-- Brief --
Please restate the material below word for word, from the first line through the one that contains "pull 1 (tokenStream resp)", inclusive.

-- Input data --
Lemma tokenStream_reads_on_demand_witness :
  exists resp,
    result (Client.chat_complete_stream (ENV := sample_faulty_environment)
              sample_client "chat" []) = Return resp /\
    tokenStream resp
      = _chat_complete_stream_wrapper
          {| pending := [chunk "assistant" "Hel"; chunk "assistant" "lo"];
             failure := Some (Fault "connection reset") |} /\
    pull 1 (tokenStream resp)
      = ([Return "Hel"],
         GenSuspended {| pending := [chunk "assistant" "lo"];
                         failure := Some (Fault "connection reset") |}).
Proof.
  apply (tokenStream_reads_on_demand (ENV := sample_faulty_environment)
           sample_client "chat" []
           (chunk "assistant" "")
           [chunk "assistant" "Hel"; chunk "assistant" "lo"]
           (Some (Fault "connection reset")) 1).
  - reflexivity.
  - simpl. lia.
Defined.

(** * Further properties of construction *)

Section ConstructionProperties.
Context {MSG : Messages} {ENV : Environment MSG}.

(** Every way [__init__] can go: what it did and how it ended. *)
Lemma init_cases (options : ClientOptions) :
  (Client.__init__ options = ([], Raise (ValueError "apiKey must be specified")))
  \/ (exists e, Client.__init__ options = ([], Raise e))
  \/ (exists c e, Client.__init__ options = ([OpenChannel c], Raise e))
  \/ (exists key,
        apiKey options = Some key /\
        exists c,
          Client.__init__ options
          = ([OpenChannel c],
             Return {| Client.service :=
                         {| channel := c;
                            metadata := [("x-api-key", key)] |} |})).
Proof.
  destruct options as [[key|] base].
  - destruct (String.eqb_spec key "") as [->|Hne].
    + left. reflexivity.
    + right. rewrite (init_with_key key base Hne).
      destruct (urlparse base) as [url|e]; [|left; eexists; reflexivity].
      destruct (urllib.port url) as [port|e]; [|left; eexists; reflexivity].
      cbv zeta. destruct (channel_error _) as [e|].
      * right. left. eexists. eexists. reflexivity.
      * right. right. exists key. split; [reflexivity|].
        eexists. reflexivity.
  - left. reflexivity.
Qed.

-- Expected output --
Lemma tokenStream_reads_on_demand_witness :
  exists resp,
    result (Client.chat_complete_stream (ENV := sample_faulty_environment)
              sample_client "chat" []) = Return resp /\
    tokenStream resp
      = _chat_complete_stream_wrapper
          {| pending := [chunk "assistant" "Hel"; chunk "assistant" "lo"];
             failure := Some (Fault "connection reset") |} /\
    pull 1 (tokenStream resp)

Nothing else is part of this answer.